Here are a few of the dozen or so email responses I’ve received regarding my Sunday column “Wake up and smell the pot.”
One reader writes, “Your story really resonated with me. I have lost contact with my two sons because my ex-wife decided to get into the pot-growing and distribution business. She had over 100 plants in her home. My oldest son got into using and dropped out of high school. I worked really hard to get enough evidence together and presented it to (law enforcement) . . . but they said they could not do anything because the district attorney would not prosecute home growers.”
The writer, whose name I’m withholding, said his kids now will not see him because they call him a “narc.”
“My heart is broken,” he wrote. “Yes, there is a very ugly side to (Proposition) 215. I’m living it.”
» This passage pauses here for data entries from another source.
(* ===== verification/Prelude.v ===== *)
(** * Sentinel-core: a verification library

    Sentinel-core (src/) is a Go engine around proxy cores (sing-box, Xray,
    Hysteria 2): it builds their configuration and routing, starts and watches
    them, and guards the host they run on.  This library models the engine as
    functions on explicit state, from the packages of its core to its C
    interface and its command line, and proves what its parts promise, alone
    and together.

    ** Parts, and how they interact

    - Guarding the host (src/pkg/security/guard, killswitch).  [Whitelist] is
      the self-protection list, consulted through the class [IPWhitelist] by
      [RateLimiter] (token buckets with bans) and [SensitivePorts] (port scan
      detection); [Guard] puts both behind one check and shares one whitelist
      with them.  [KillSwitch] is the state machine that drops packets while the
      tunnel is down, with its DNS and IPv6 leak guards.
    - Filtering names and addresses (src/pkg/security/filter).  [Bloom] is the
      bit set with FNV-1a hashing, [ThreatEngine] the block and allow lists
      behind it.
    - Auditing connections (src/pkg/security).  [AuditRules] holds the records
      and the process and traffic classifiers, [AuditEngine] the engine:
      verdicts, threat scores, quarantine, decay, capture session; [LogIngest]
      takes it from a line of a core's log to a verdict.  A captured packet is
      made by [Pcap] (pcap.go, on both platforms) and read back by [Packet]
      (dissector.go); [RingBuffer] is the log of connections beside it and
      [AppBlocker] the list of blocked applications.
    - Auditing clients (src/pkg/security/detector).  [RiskTracker] scores
      clients, [Registry] maps the aliases of a client to one identity,
      [LogParsers] reads the lines of the cores and [LogSearch] searches them,
      and [Auditors] turns connections and parsed events into incidents of the
      tracker, asking [ThreatEngine] about hosts.
    - The security manager (src/pkg/security).  [SecurityConfig] is the
      configuration with the rules it injects, [SettingsForm] the page it is
      edited on, [Journal] the file of incidents, [SecurityManager] the object
      that owns the guards, the filter and the tracker.  [Integrity] checks
      endpoints, configurations and signatures.
    - Ingestion (src/pkg/security/ingest, netfilter, ssh).  [Tailer] follows
      files and routers, [Netfilter] reads and judges the lines of firewalls,
      [SshMonitor] those of logins, [Events] is the dispatcher, [Pipeline] wires
      them to each other and to the streams and sessions below.
    - Remote nodes (src/pkg/security/remote_node.go).  [RemoteNode] builds the
      ssh invocations, and reads them as a POSIX shell does; the program that
      they start is that of [CommandLine].
    - Profiles (src/pkg/parser, src/pkg/adapter, src/pkg/crypto).  [Ast] is the
      syntax of configurations, [Profile] the assignments to a profile; [Links]
      and [XrayImport] read links, subscriptions and Xray configurations,
      [LinkGen] writes links, [LinkRoundTrip] is the round trip; [DbNode] reads
      nodes of a database, encrypted ones with the vault of [Crypto].
    - Routing (src/pkg/routing).  [Sanitize] cleans what users type, [Optimizer]
      removes redundant networks and domains, [Routing] compiles presets and
      policies to tables and tables to rules; [Matrix] (src/pkg/matrix) removes
      from a profile what a core cannot do, [Schemas] is its forms.
    - Compilers (src/pkg/compiler, src/pkg/platform).  [XrayOutbounds],
      [SingBoxOutbounds], [XrayInbounds], [SingBoxInbounds] and [TunInbounds]
      build the objects of the cores, [SingBox] and [Xray] their routing and DNS
      sections, [Compilers] whole configurations, [HysteriaConfig] those of
      Hysteria and WireGuard; [RuleMirrors] asks the mirrors of rule sets.
      [Builder] (src/pkg/builder) is the entry: negotiation, the rule for what
      [AuditEngine] isolates, and the compiler of the core.
    - Running the cores (src/pkg/supervisor).  [Supervisor] starts, checks and
      stops processes, [Sessions] and [SessionLines] keep the sessions of users
      from what the cores print, [SingBoxTraffic] and [CoreTraffic] their
      traffic and the controller, [Logs] the streams of log lines with the loops
      that feed them.
    - Around them: [EventBus] (src/pkg/events), [Localisation] (src/pkg/i18n),
      [Diagnostics] and [ProxyProbe] (src/pkg/diagnostics), [GeoData]
      (src/cmd/inspect_geo).
    - The ways in.  [SecurityExports] and [CoreExports] are the C interface
      (src/cmd/cshared) on the objects of one process, [CommandLine] the command
      line (src/cmd/cli), each command a process of its own.
    - What the code takes from Go's standard library is in [GoStrings]
      (strings, strconv), [GoNet] (net), [GoURL] with [URLFacts] (net/url),
      [GoFloat] (float64), [GoTime] (time layouts), [GoRegexp] (regexp, a
      matcher for the patterns of the program), [GoPath] (path/filepath),
      [GoBase64], [Bytes] (slices, encoding/binary) and, in [CommandLine], the
      flags of a command line; written from its documentation, as far as it is
      used.  [Concurrency] has races and pools of goroutines.  This file has
      Go's integers, instants, map ranges, bounded histories and stable sorting.

    ** How state and operations correspond to the code

    A struct is a record with the source's field names, or its Rocq form where a
    name is taken; fields that only hold a mutex, a channel used to stop a
    goroutine or a logger are left out.  A method is the definition with its
    name, from the record before to the results and the record after; a long
    method is cut into definitions in the order of its statements.  Operations
    that hold their object's mutex from beginning to end are one atomic step,
    and a concurrent execution is a list of steps: the invariants are proved
    for every such list ([reachable], [run]).  The audit of a connection
    ([AuditEngine.AuditConnection]) is one step in the model, although the code
    takes the lock anew for each of its sections (the policy, the list of the
    banned, the capture of safe traffic, and from the profile on to the end): a
    change of the policy or a ban that falls between two of them is outside the
    model.  A goroutine driven by a
    ticker is its tick; where goroutines run side by side and their interleaving
    matters (mirrors, pools of probes, tailers, the dispatcher) they are a step
    relation, and the theorems speak of every execution.
    - A Go [map] is a [gmap].  Where Go ranges over a map the order is a
      [RangeOrder], any enumeration of the keys; [sort.Slice] is any sorted
      permutation ([CountSort]) unless the order is total; [sort.SliceStable]
      is [stable_sort].
    - A nil dereference, a write to a nil map and an index out of range are
      panics: [None] in the option monad, or a constructor of an outcome.  An
      [error] is [Err], [inl], [Fail] or a value of a type of errors.
    - [int] and [int64] are 64-bit: additions that could overflow are wrapped
      ([wrap64]), and a theorem that needs a counter not to wrap says so.
    - [time.Now] is an argument, an instant in nanoseconds.  A method that reads
      the clock several times in one locked section is given one reading,
      except where the readings are handed to different objects ([Guard]).
    - Callbacks are names and an operation returns the calls it makes, in order;
      so are commands that are run and files that are written.
    - Whether an I/O operation succeeds, what it reads, what a host answers and
      what JSON decodes to are arguments; the bytes of capture files, links,
      journals and databases are modelled.
    - JSON objects that are built are association lists of [Ast.value] in the
      order in which they are built.  Where one is written and read again, whole
      numbers go through a [float64], which rounds above 2^53, and bytes of a
      text that are not UTF-8 become U+FFFD ([XrayOutbounds.json_value],
      [GoStrings.json_text]); the theorems say where nothing is lost.
    - Strings are byte strings.  Case mapping and trimming are those of ASCII;
      file paths are separated by [/].

    ** What the theorems show

    - Guards: protected addresses are never refused, bans hold for as long as
      they were given, the token-bucket bound over any run, a shared monitor
      refines private detectors as long as no table outgrows its bound, the
      kill-switch lets through exactly what its policy says.
    - Filter and audit engine: the engine decides as its lists alone would, the
      threshold shield, immunity of the system, and exactly when an audit
      panics.
    - The manager: what it lets out, and that a quarantine reaches the rules of
      both cores; that an isolated process is blocked in every configuration
      that is built; a node executes exactly the order its master sent and its
      master reads it back from the journal, nothing of a client identifier or
      a reason escaping its word.
    - Ingestion: the pipeline refines a reference on whole lines, a tailer
      delivers every line that is not empty once, brute force is counted exactly
      until the table is pruned, the detector of router events judges as one that
      keeps the whole log.
    - Captures and databases: what is written is read back, and the readers are
      total on any bytes.
    - Profiles: links, subscriptions and compiled outbounds are read back in the
      fields of their formats, a stored node means the same in all its forms,
      what is encrypted through C is decrypted through C.
    - Routing and compilers: policies compile to exactly the rows they say, in
      order; optimised domains cover the same names without repetition; the
      rules of sing-box send a connection where the specification does; targets
      exist; both ways to compile an outbound agree on plain profiles; no shared
      proxy with a user name is opened without its password.
    - Supervision: one process for each core, sessions agree with a complete
      event log whatever lines arrive, bytes of traffic are conserved over fair
      polls, pools of probes end with each result in its place.
    - Interfaces: a C call panics exactly when an audit does, what is reported
      as blocked is what was blocked.

    Lemmas and examples beside them show where the code does not do what it
    means to; each is stated as the code behaves.

    ** Bounds and fuel

    Loops that are not structural take fuel: one unit per byte of the input in
    [Packet] (running out is a [Panic], which [dissect_never_panics] excludes)
    and in [GeoData] (enough for every database in the format; an example shows
    bytes on which the code itself does not end), the length of the entry in [SanitizeDomain] ([sanitize_domain_fuel]), four rounds of carry
    folding for a 20-byte header in [Pcap] (the checksum is proved to verify),
    the length of the string in [Split], one unit per bit in the printing of
    numbers, the text and the pattern in [GoRegexp].  Step relations have no
    fuel: that they end is a theorem.  Addresses have at most eight groups.

    ** What is not modelled

    Processes, sockets, HTTP, TLS, gRPC and ssh themselves; the text of JSON
    (decoders are arguments, printed values are values); the ciphers, hashes and
    key generators of Go (a class with its laws, or arguments); the presets that
    are embedded as data; the time limits and waits of polls; the wiping of
    strings in place, which depends on the memory of the process; log messages
    and the standard error.  Beside these, what is left out are attributes
    of processes for a platform, declarations for cgo and build tags. *)

From Stdlib Require Export ZArith Lia Ascii String.
From stdpp Require Export base tactics decidable gmap strings list fin_maps sorting.

#[export] Set Warnings "-clear-no-such-hyp,-register-all".

(** ** Scopes and notations of the development *)

Declare Scope go_scope.
Delimit Scope go_scope with go.
#[global] Open Scope Z_scope.
#[global] Open Scope go_scope.

#[global] Arguments String.append : simpl nomatch.

(** Go's error results: a value or an error with its message. *)
Inductive result (A : Type) : Type :=
  | Ok (a : A)
  | Err (msg : string).
Arguments Ok {A} _.
Arguments Err {A} _.

#[export] Instance result_ret : MRet result := fun A a => Ok a.
#[export] Instance result_bind : MBind result :=
  fun A B f r => match r with Ok a => f a | Err e => Err e end.

Definition is_ok {A} (r : result A) : bool :=
  match r with Ok _ => true | Err _ => false end.

(** String concatenation, written as in Go but with its own symbol. *)
Notation "a ^^ b" := (String.append a b) (at level 60, right associativity) : go_scope.
Notation "a =s b" := (String.eqb a b) (at level 70) : go_scope.
Notation "a <>s b" := (negb (String.eqb a b)) (at level 70) : go_scope.
(** C25. Refinement: on a run in which the clock does not go back and no map outgrows its
    hard bound of 10000 entries ([orderly]; beyond it the monitor evicts and forgets), with
    a window below 2^32 seconds, the verdicts that a source that is not protected gets from
    the shared monitor, whatever other sources do in between and whatever expired entries
    the pruning removes, are those of a private detector that sees only its own probes; the
    order in which Go ranges over the maps does not show. *)
Theorem monitor_refines_detectors k ports act threshold windowSec autoBan (wl : option W) tr last :
  windowSec < 2^32 -> opt_protected wl k = false ->
  let m := NewSensitivePortMonitor true ports act threshold windowSec autoBan wl in
  orderly last m tr ->
  verdicts_for k m tr = detector_for k m (mkDetector None None) tr.
Proof.
  intros Hws Hp m Ho. apply (refine_run k m (mkDetector None None) m tr last); try done.
  cbn. assert (DurMul (if windowSec <=? 0 then 10 else windowSec) Second
               = (if windowSec <=? 0 then 10 else windowSec) * Second) as ->.
  { apply DurMul_exact. unfold Second. destruct (Z.leb_spec windowSec 0); lia. }
  unfold Second. destruct (Z.leb_spec windowSec 0); lia.
Qed.

Lemma scan_is_banned now m ip port m' b reason :
  CheckPortAccess now m ip port = (m', (b, true, reason)) -> autoBanScanner m = true ->
  bannedIPs m' !! ip = Some (Add now (banDuration m)).
Proof.
  unfold CheckPortAccess. intros Hc Ha.
  destruct (negb _); [congruence|]. destruct (opt_protected _ _); [congruence|].
  assert (Hp : forall bans, (let '(rec, isScan, v) :=
        record_probe now m (prune_probes now m !! ip) ip port in
      (with_maps m (<[ip:=rec]> (prune_probes now m))
        (if isScan && autoBanScanner m then <[ip := Add now (banDuration m)]> bans else bans), v))
      = (m', (b, true, reason)) -> bannedIPs m' !! ip = Some (Add now (banDuration m))).
  { intros bans. unfold record_probe. destruct (scanThreshold m <=? _).
    - rewrite Ha. intros [= <- _ _]. apply lookup_insert_eq.
    - congruence. }
  destruct (prune_bans _ _ !! _); [destruct (Before _ _)|]; [congruence| |];
    (destruct (negb _); [congruence|]; eauto).
Qed.

Lemma detector_banned k c r u tr :
  Forall (fun e => e.1 < u /\ e.2 <> OpUnban k) tr ->
  Forall (fun v => v = (true, false, ban_reason k u)) (detector_for k c (mkDetector r (Some u)) tr).
Proof.
  intros Ht. revert c. induction Ht as [|[now o] tr [Hlt Hne] _ IH]; intros c; [constructor|].
  cbn in Hlt, Hne. destruct o as [ip port|port|ip]; cbn [detector_for].
  - case_bool_decide; [|done]. unfold detect, live_ban. cbn [banned].
    rewrite (proj2 (Z.ltb_lt _ _)) by done. by constructor.
  - done.
  - rewrite bool_decide_eq_false_2; [done | congruence].
Qed.

(** A scanner stays out: once a check reports a scan and scanners are
    banned, every later check of that source is blocked with the ban reason
    until the ban runs out or an operator lifts it, on every port, sensitive
    or not, and through any traffic of other sources. *)
Theorem scan_ban_holds now m k port m' b reason tr :
  CheckPortAccess now m k port = (m', (b, true, reason)) ->
  enabled m = true -> autoBanScanner m = true -> opt_protected (whitelist m) k = false ->
  0 <= scanWindow m < 2^62 -> orderly now m' tr ->
  Forall (fun e => e.1 < now + banDuration m /\ e.2 <> OpUnban k) tr ->
  Forall (fun v => v = (true, false, ban_reason k (now + banDuration m))) (verdicts_for k m' tr).
Proof.
  intros Hc He Ha Hp Hw Ho Ht. pose proof (scan_is_banned _ _ _ _ _ _ _ Hc Ha) as Hb.
  pose proof (check_config now m k port) as Hcf. rewrite Hc in Hcf. cbn in Hcf.
  destruct (config_fields _ _ Hcf) as (He' & Hp' & Hw').
  rewrite (refine_run k m' (mkDetector (ipProbes m' !! k) (bannedIPs m' !! k)) m' tr now)
    by (try done; congruence).
  rewrite Hb. by apply detector_banned.
Qed.
End monitor.

(** ** Witnesses *)
Section witnesses.
Import ProcessWhitelist.
#[local] Existing Instance utc.

Definition scan_demo : list (Z * op) :=
  [(1 * Second, OpProbe "203.0.113.9" 22); (2 * Second, OpProbe "198.51.100.7" 22);
   (3 * Second, OpProbe "203.0.113.9" 80); (4 * Second, OpProbe "203.0.113.9" 3306);
   (5 * Second, OpAddPort 80); (6 * Second, OpProbe "203.0.113.9" 80)]%string.

Definition monitor_demo : SensitivePortMonitor :=
  NewSensitivePortMonitor true [22; 3306] "alert" 2 10 true (Some wl_demo).

Lemma scan_demo_orderly : orderly 0 monitor_demo scan_demo.
Proof. vm_compute. intuition congruence. Qed.

Lemma monitor_refines_detectors_witness :
  verdicts_for "203.0.113.9" monitor_demo scan_demo =
  [(false, false, "Access to sensitive port 22 from 203.0.113.9");
   (false, false, "");
   (true, true, "Port scan detected from 203.0.113.9 across 2 sensitive ports");
   (true, false, "IP 203.0.113.9 is banned until 1970-01-01T00:10:04Z due to port security violation")]%string.
Proof.
  assert (Hp : opt_protected (Some wl_demo) "203.0.113.9" = false) by (vm_compute; reflexivity).
  unfold monitor_demo. rewrite (monitor_refines_detectors "203.0.113.9" [22; 3306] "alert" 2 10 true
    (Some wl_demo) scan_demo 0 ltac:(lia) Hp scan_demo_orderly).
  vm_compute. reflexivity.
Defined.

(** The monitor just before the probe that reveals the scan. *)
Definition probed_demo : SensitivePortMonitor :=
  foldl (fun m e => (exec e.1 m e.2).1) monitor_demo (take 3 scan_demo).

Lemma scan_ban_holds_witness :
  Forall (fun v => v = (true, false, ban_reason "203.0.113.9" (4 * Second + banDuration probed_demo)))
    (verdicts_for "203.0.113.9" (CheckPortAccess (4 * Second) probed_demo "203.0.113.9" 3306).1
       [(5 * Minute, OpProbe "203.0.113.9" 12345)]).
Proof.
  apply (scan_ban_holds (4 * Second) probed_demo "203.0.113.9" 3306
    (CheckPortAccess (4 * Second) probed_demo "203.0.113.9" 3306).1 true
    "Port scan detected from 203.0.113.9 across 2 sensitive ports"
    [(5 * Minute, OpProbe "203.0.113.9" 12345)]).
  - vm_compute. reflexivity.
  - vm_compute. reflexivity.
  - vm_compute. reflexivity.
  - vm_compute. reflexivity.
  - vm_compute. intuition congruence.
  - vm_compute. intuition congruence.
  - repeat constructor; vm_compute; congruence.
Defined.
End witnesses.
End SensitivePorts.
Brent Kudzus of Windsor writes to Chris Smith and me, “I agree with everything that both of you said in your recent columns about legalized marijuana use, but the pot problem is much older than Prop. 215. When I was a student back in the ’70s pot was everywhere. Anybody could get it and that was long before Prop. 215. It is said that a full 10 percent of Americans routinely smoke pot . . . That being said, Prop. 215 has made it easier for renters to damage property, and I doubt that any of us wants to live very close to a pot garden.”
Keith Becker, president of DeDe’s Rentals & Property Management of Santa Rosa, says his company has had an anti-marijuana policy “including very clear, visible signage in our office and verbiage in our contracts” since early 2011.
“Before instituting the policy, we consulted with two separate attorneys. With ADA issues at stake, you can imagine that we didn’t want a legal miscalculation,” he wrote.
Becker directed me to his blog in which he warns about another problem: That if a renter is using a house for growing, a landlord could have the property seized under civil asset forfeiture statutes. “This means the government doesn’t have to file a charge or obtain a criminal conviction. Instead, all they have to show is probable cause of the property’s involvement in a crime,” he wrote.